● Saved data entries
(** The same desktop with a card that does not report its power draw. *)
Definition no_power_reading : host :=
  mk_host sample_time true true true true true
    (inr tt) (inr tt) (inr 65) (inr 75)
    (inl (mk_exn NVMLError_NotSupported "Not Supported"))
    (inr 1800) (inr 7000) (inr 60)
    (inr 8178892800) (inr tt)
    (inl (mk_exn FileNotFoundError "[Errno 2] No such file or directory: 'amdgpu_top'"))
    (inr (mk_svmem 17179869184 8589934592 50)) (inr (mk_svmem 17179869184 8589934592 50))
    (inr (mk_svmem 17179869184 8589934592 50))
    (inr (31 # 2)) true (inr [("coretemp", [45%Q; 46%Q])]).

(** The same desktop when [psutil.cpu_percent] fails. *)
Definition no_cpu_reading : host :=
  mk_host sample_time true true true true true
    (inr tt) (inr tt) (inr 65) (inr 75) (inr 200000) (inr 1800) (inr 7000) (inr 60)
    (inr 8178892800) (inr tt)
    (inl (mk_exn FileNotFoundError "[Errno 2] No such file or directory: 'amdgpu_top'"))
    (inr (mk_svmem 17179869184 8589934592 50)) (inr (mk_svmem 17179869184 8589934592 50))
    (inr (mk_svmem 17179869184 8589934592 50))
    (inl (mk_exn RuntimeError "cpu times unavailable")) true (inr [("coretemp", [45%Q; 46%Q])]).

Definition nvidia : SystemMonitor := mk_SystemMonitor "NVIDIA" "Linux".

(** *** The GPU readings and what a snapshot must hold *)

(** The readings of the NVIDIA branch, one per field. *)
Inductive reading : Type :=
| Temp | Hotspot | Power | CoreClock | MemClock | Fan | Vram.

Definition key_of (r : reading) : string :=
  match r with
  | Temp => "temp_celsius"
  | Hotspot => "hotspot_temp_celsius"
  | Power => "power_draw_watts"
  | CoreClock => "core_clock_mhz"
  | MemClock => "memory_clock_mhz"
  | Fan => "fan_speed_percent"
  | Vram => "vram_used_mb"
  end.

Definition on_success {A B : Type} (f : A -> B) (r : exn + A) : exn + B :=
  match r with
  | inr a => inr (f a)
  | inl e => inl e
  end.

(** What the source of a reading yields: the value its field is given,
    or the exception. *)
Definition source (h : host) (r : reading) : exn + json :=
  match r with
  | Temp => on_success JInt (temperature_gpu h)
  | Hotspot => on_success JInt (temperature_mem h)
  | Power => on_success (fun p => JFloat (inject_Z p / 1000)) (power_usage h)
  | CoreClock => on_success JInt (clock_graphics h)
  | MemClock => on_success JInt (clock_mem h)
  | Fan => on_success JInt (fan_speed h)
  | Vram => on_success (fun used => JInt (used / (1024 * 1024))) (memory_info_used h)
  end.

(** The readings wrapped in their own [except NVMLError_NotSupported]. *)
Definition guarded (r : reading) : bool :=
  match r with
  | Hotspot | CoreClock | MemClock | Fan => true
  | Temp | Power | Vram => false
  end.

Definition succeeded {A : Type} (r : exn + A) : bool :=
  match r with inr _ => true | inl _ => false end.

(** The unavailable marker: ["N/A"], alone or followed by a reason. *)
Definition is_unavailable (v : json) : bool :=
  match v with
  | JStr s => Str.startswith s "N/A"
  | _ => false
  end.

(** [metrics[section][key] = v] on the dictionary. *)
Definition set_in (section key : string) (v : json) (m : dict) : dict :=
  match Dict.get section m with
  | Some (JDict fields) => Dict.set section (JDict (Dict.set key v fields)) m
  | _ => m
  end.

Definition present (section key : string) (m : dict) : bool :=
  match field section key m with Some _ => true | None => false end.

(** The fields of a snapshot. *)
Definition schema : list (string * string) :=
  [ ("gpu", "temp_celsius"); ("gpu", "hotspot_temp_celsius"); ("gpu", "power_draw_watts");
    ("gpu", "core_clock_mhz"); ("gpu", "memory_clock_mhz"); ("gpu", "fan_speed_percent");
    ("gpu", "vram_used_mb"); ("gpu", "hash_rate_mhps"); ("gpu", "efficiency_jpmh");
    ("cpu", "temperature_celsius"); ("cpu", "usage_percent");
    ("ram", "total_gb"); ("ram", "used_gb"); ("ram", "usage_percent") ].

(** A complete snapshot: the timestamp and every field are there. *)
Definition complete (m : dict) : bool :=
  Dict.mem "timestamp" m && forallb (fun sk => present (fst sk) (snd sk) m) schema.

(** [nvmlShutdown] returns, or raises the one error the code expects. *)
Definition quiet_shutdown (h : host) : bool :=
  match nvmlShutdown h with
  | inr _ => true
  | inl e => is_class NVMLError_Uninitialized e
  end.

(** The sensor entry [cpu_block] reads, when there is one. *)
Definition chosen_sensor (temps : list (string * list Q)) : option (list Q) :=
  match Dict.get "coretemp" temps with
  | Some entries => Some entries
  | None => match Dict.get "k10temp" temps with
            | Some entries => Some entries
            | None => Dict.get "cpu_thermal" temps
            end
  end.

(** The psutil calls return, and the sensor read has an entry. *)
Definition psutil_ok (h : host) : bool :=
  succeeded (virtual_memory_1 h) && succeeded (virtual_memory_2 h) &&
  succeeded (virtual_memory_3 h) && succeeded (cpu_percent h) &&
  (if has_sensors_temperatures h
   then match sensors_temperatures h with
        | inr temps => match chosen_sensor temps with
                       | Some [] => false
                       | _ => true
                       end
        | inl _ => false
        end
   else true).

(** The capture takes the NVIDIA branch. *)
Definition nvidia_path (self : SystemMonitor) (h : host) : bool :=
  String.eqb (gpu_brand self) "NVIDIA" && NVIDIA_NVML_AVAILABLE h.

(** The library has the four constants, and the device is opened. *)
Definition nvml_ready (h : host) : bool :=
  has_NVML_TEMP_GPU h && has_NVML_TEMP_GPU_MEM h &&
  has_NVML_CLOCK_GRAPHICS h && has_NVML_CLOCK_MEM h &&
  succeeded (nvmlInit h) && succeeded (nvmlDeviceGetHandleByIndex h).

(** The only readings that fail are guarded ones, with [NotSupported]. *)
Definition only_unsupported (h : host) : Prop :=
  forall r e, source h r = inl e ->
              guarded r = true /\ is_class NVMLError_NotSupported e = true.

(** What a field holds after such a capture. *)
Definition stored (h : host) (r : reading) : json :=
  match source h r with
  | inr v => v
  | inl _ => not_supported
  end.

(** Every reading that failed left the unavailable marker in its field. *)
Definition failures_marked (h : host) (m : dict) : Prop :=
  (exists fields, Dict.get "gpu" m = Some (JDict fields)) /\
  forall r, succeeded (source h r) = false ->
            exists v, field "gpu" (key_of r) m = Some v /\ is_unavailable v = true.

(** *** A program logic for captures *)

(** [m] keeps the property [I] of the metrics, whether it returns or
    raises. *)
Definition preserves {A : Type} (I : dict -> Prop) (m : M capture A) : Prop :=
  forall c, I (metrics c) ->
            match m c with
            | Ret _ c' => I (metrics c')
            | Raise _ c' => I (metrics c')
            end.

(** From [P], [m] returns a value with [Q] or raises leaving [E]. *)
Definition triple {A : Type} (P : dict -> Prop) (m : M capture A)
    (Q : A -> dict -> Prop) (E : dict -> Prop) : Prop :=
  forall c, P (metrics c) ->
            match m c with
            | Ret a c' => Q a (metrics c')
            | Raise _ c' => E (metrics c')
            end.

(** [m] never raises. *)
Definition total {A : Type} (m : M capture A) : Prop := forall c, returns (m c).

● EXERCISE
Output the data exactly, from the first line through the line that holds "(inl (mk_exn RuntimeError", so that no later line appears.

● TASK SOLUTION
(** The same desktop with a card that does not report its power draw. *)
Definition no_power_reading : host :=
  mk_host sample_time true true true true true
    (inr tt) (inr tt) (inr 65) (inr 75)
    (inl (mk_exn NVMLError_NotSupported "Not Supported"))
    (inr 1800) (inr 7000) (inr 60)
    (inr 8178892800) (inr tt)
    (inl (mk_exn FileNotFoundError "[Errno 2] No such file or directory: 'amdgpu_top'"))
    (inr (mk_svmem 17179869184 8589934592 50)) (inr (mk_svmem 17179869184 8589934592 50))
    (inr (mk_svmem 17179869184 8589934592 50))
    (inr (31 # 2)) true (inr [("coretemp", [45%Q; 46%Q])]).

(** The same desktop when [psutil.cpu_percent] fails. *)
Definition no_cpu_reading : host :=
  mk_host sample_time true true true true true
    (inr tt) (inr tt) (inr 65) (inr 75) (inr 200000) (inr 1800) (inr 7000) (inr 60)
    (inr 8178892800) (inr tt)
    (inl (mk_exn FileNotFoundError "[Errno 2] No such file or directory: 'amdgpu_top'"))
    (inr (mk_svmem 17179869184 8589934592 50)) (inr (mk_svmem 17179869184 8589934592 50))
    (inr (mk_svmem 17179869184 8589934592 50))
    (inl (mk_exn RuntimeError "cpu times unavailable")) true (inr [("coretemp", [45%Q; 46%Q])]).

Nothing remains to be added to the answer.